In a season in which Stanford was forced to spend 63 straight days on road, to travel more than 7,500 miles during that span and to sleep in hotels for 86 nights, the Cardinal claimed its first national championship in 29 years with a 54-53 victory over Arizona.
The Wildcats had the ball with 6.1 seconds left and inbounded it to their leading scorer Aari McDonald, who averaged 30 per game over their last three games. She drew three Cardinal defenders and tossed up a heave from the top of the key that clanked off the back of the rim as time expired.
“We knew we had 15 seconds left in the entire season, so we couldn’t leave anything that we would have regrets with at the end of the day,” the tournament’s most outstanding player Haley Jones told ESPN’s Holly Rowe. “We left it all on the floor. We gave it what we had; we talked; we communicated. It was just a team effort. We just showed how much heart we have, how much passion we have and how much grit we have.”
It was a game full of runs. Stanford jumped out to a 16-5 lead before Arizona countered with a 16-4 run of its own to take a 21-20 lead. The Cardinal followed with the next 11 points of the game and led 31-24 at halftime.
The Wildcats reeled off seven straight points late in the third to pull within three entering the final stanza. Stanford extended the lead back to nine early in the fourth before Arizona pulled within one in the final minutes.
“It doesn’t ever come down to the last shot,” Arizona head coach Adia Barnes said. “It comes down to the missed free throws down the stretch. It comes down to the foul on the 3-point shot. It comes down to getting the turnovers and not converting. Obviously, it stings pretty bad.”

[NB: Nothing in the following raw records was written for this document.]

(** ** The dialogue *)

Definition is_easy_input_usb_interface (vendor_id product_id interface : Z) : bool :=
  (vendor_id =? EASY_INPUT_USB_VID) && (product_id =? EASY_INPUT_USB_PID)
  && ((interface =? EASY_INPUT_USB_INTERFACE) || (interface =? -1)).

(** A device of the list: whether it opens, the answers of its successive feature reports
    ([true] when there is no entry), and what it sends. *)
Record HidDevice := mk_device {
  hd_vendor : Z; hd_product : Z; hd_interface : Z; hd_product_string : option text;
  hd_opens : bool; hd_accepts : nat → bool; hd_reads : list HidRead;
}.

Record ProvisioningReceipt := mk_receipt {
  rc_transport : text; rc_product : text; rc_payload_bytes : nat; rc_chunks : nat; rc_crc16 : Z;
}.

(** The reports are sent in order up to the first refusal. *)
Definition sends_all (device : HidDevice) (reports : list bytes) : bool :=
  forallb (hd_accepts device) (seq 0 (length reports)).

Fixpoint try_candidates (payload : bytes) (reports : list bytes) (opened wrote_all : bool) (candidates : list HidDevice)
    : result ProvisioningError ProvisioningReceipt :=
  match candidates with
  | [] => if negb opened then Err HidOpen else if negb wrote_all then Err HidWrite else Err HidAck
  | candidate :: candidates =>
      if negb (hd_opens candidate) then try_candidates payload reports opened wrote_all candidates
      else
        let complete := sends_all candidate reports in
        let wrote_all := wrote_all || complete in
        let crc16 := crc16_ccitt payload in
        if complete && match wait_for_config_ack (hd_reads candidate) (length payload) crc16 with Ok _ => true | Err _ => false end
        then Ok {| rc_transport := ascii_bytes "usb_hid"; rc_product := default (ascii_bytes "AI Keyboard") (hd_product_string candidate);
                   rc_payload_bytes := length payload; rc_chunks := length reports; rc_crc16 := crc16 |}
        else try_candidates payload reports true wrote_all candidates
  end.

(** [api] is the device list, when hidapi starts. *)
Definition provision_lan_hid `{ProvisionSerde} (config : LanProvisioning) (api : option (list HidDevice))
    : result ProvisioningError ProvisioningReceipt :=
  let? payload := payload_json config in
  let? reports := encode_reports payload in
  match api with
  | None => Err Hid
  | Some devices =>
      let candidates := filter (λ d, is_easy_input_usb_interface (hd_vendor d) (hd_product d) (hd_interface d) = true) devices in
      if bool_decide (length candidates = 0%nat) then Err DeviceNotFound
      else try_candidates payload reports false false candidates
  end.

(** ** The secret's file *)

Inductive Credential := NoCredential | StoredCredential (secret : bytes) | CredentialUnreadable.

(** What [symlink_metadata] finds; a file as [load_device_secret_path] sees it: whether it is
    a regular file, whether it is private, whether it opens, and its bytes. *)
Record SecretFile := mk_secret_file { sf_is_file : bool; sf_private : bool; sf_opens : bool; sf_content : bytes }.
Inductive SecretPath := Missing | PathUnreadable | Found (f : SecretFile).

(** [char::to_digit(16)] *)
Definition hex_digit16 (c : Z) : option Z :=
  if (48 <=? c) && (c <=? 57) then Some (c - 48)
  else if (97 <=? c) && (c <=? 102) then Some (c - 87)
  else if (65 <=? c) && (c <=? 70) then Some (c - 55)
  else None.

(** [u8::from_str_radix(pair, 16)]: a plus sign may come first. *)
Definition from_str_radix_pair (hi lo : Z) : option Z :=
  if hi =? 43 then hex_digit16 lo else h ← hex_digit16 hi; l ← hex_digit16 lo; Some (16 * h + l).

(** A slice that ends inside a character panics. *)
Definition at_boundary (rest : text) : bool :=
  match rest with [] => true | c :: _ => negb ((128 <=? c) && (c <? 192)) end.

Fixpoint decode_pairs (value : text) : result ProvisioningError bytes :=
  match value with
  | hi :: lo :: rest =>
      if negb (at_boundary rest) then Err SlicePanic
      else match from_str_radix_pair hi lo with
        | None => Err InvalidPayload
        | Some byte => let? bytes_ := decode_pairs rest in Ok (byte :: bytes_)
        end
  | _ => Ok []
  end.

The Cardinal won the rebounding battle 47-29 and held an 11-0 edge in second-chance points in addition to outscoring the Wildcats by 16 in the paint. Stanford knocked down four 3-pointers, all in the first half, and finished the tournament with 59 – the most by a team in a single tourney. Despite turning the ball over 21 times, Stanford held Arizona to 29% shooting for the game.

Jones, a sophomore who saw her rookie campaign cut short due to injury and the Covid pandemic, notched a team-high 17 points on 8-of-14 shooting and eight rebounds.
“What she has done is really amazing,” Stanford head coach Tara VanDerveer said. “She was a go-to player down the stretch; there’s no two ways about it. When we wanted a basket, we went to Haley, and she delivered. A young player like that, she really stepped up. What you see with Haley is the tip of the iceberg.”
Lexie Hull had a 10-point, 10-rebound double-double, and Cameron Brink also scored 10 points.

For Arizona, McDonald poured in 22 points, 17 of which came in the second half. She was limited to just five points on 2-of-11 shooting in the first two quarters. Shaina Pellington was the only other Wildcat in double figures with 15 points and seven rebounds.
“I’m just really proud of my teammates,” said a teary McDonald, who scored in double figures in 93 consecutive games. “It’s not about how you start. It’s about how you finish. Although we didn’t get the outcome we wanted, I’m just proud of my teammates. It should motivate them coming into next year, just momentum coming off what we did. The sky’s the limit. I’m excited for what we accomplished this year in so little time, especially in this weird year. I’m very thankful.”
The Cardinal is the first team in the history of both the in men’s and women’s NCAA Tournament to win both semifinal and final games by a single point.
VanDerveer is the fourth women’s basketball coach to win three titles and joins Geno Auriemma (11 titles), Pat Summitt (eight) and Kim Mulkey (three) in that club. Her gap of 29 years between championships is the longest drought for any men’s or women’s coach and is 12 more than the next longest (Muffet McGraw and Rick Pitino). Earlier this season, VanDerveer passed Summitt for the record for all-time career wins.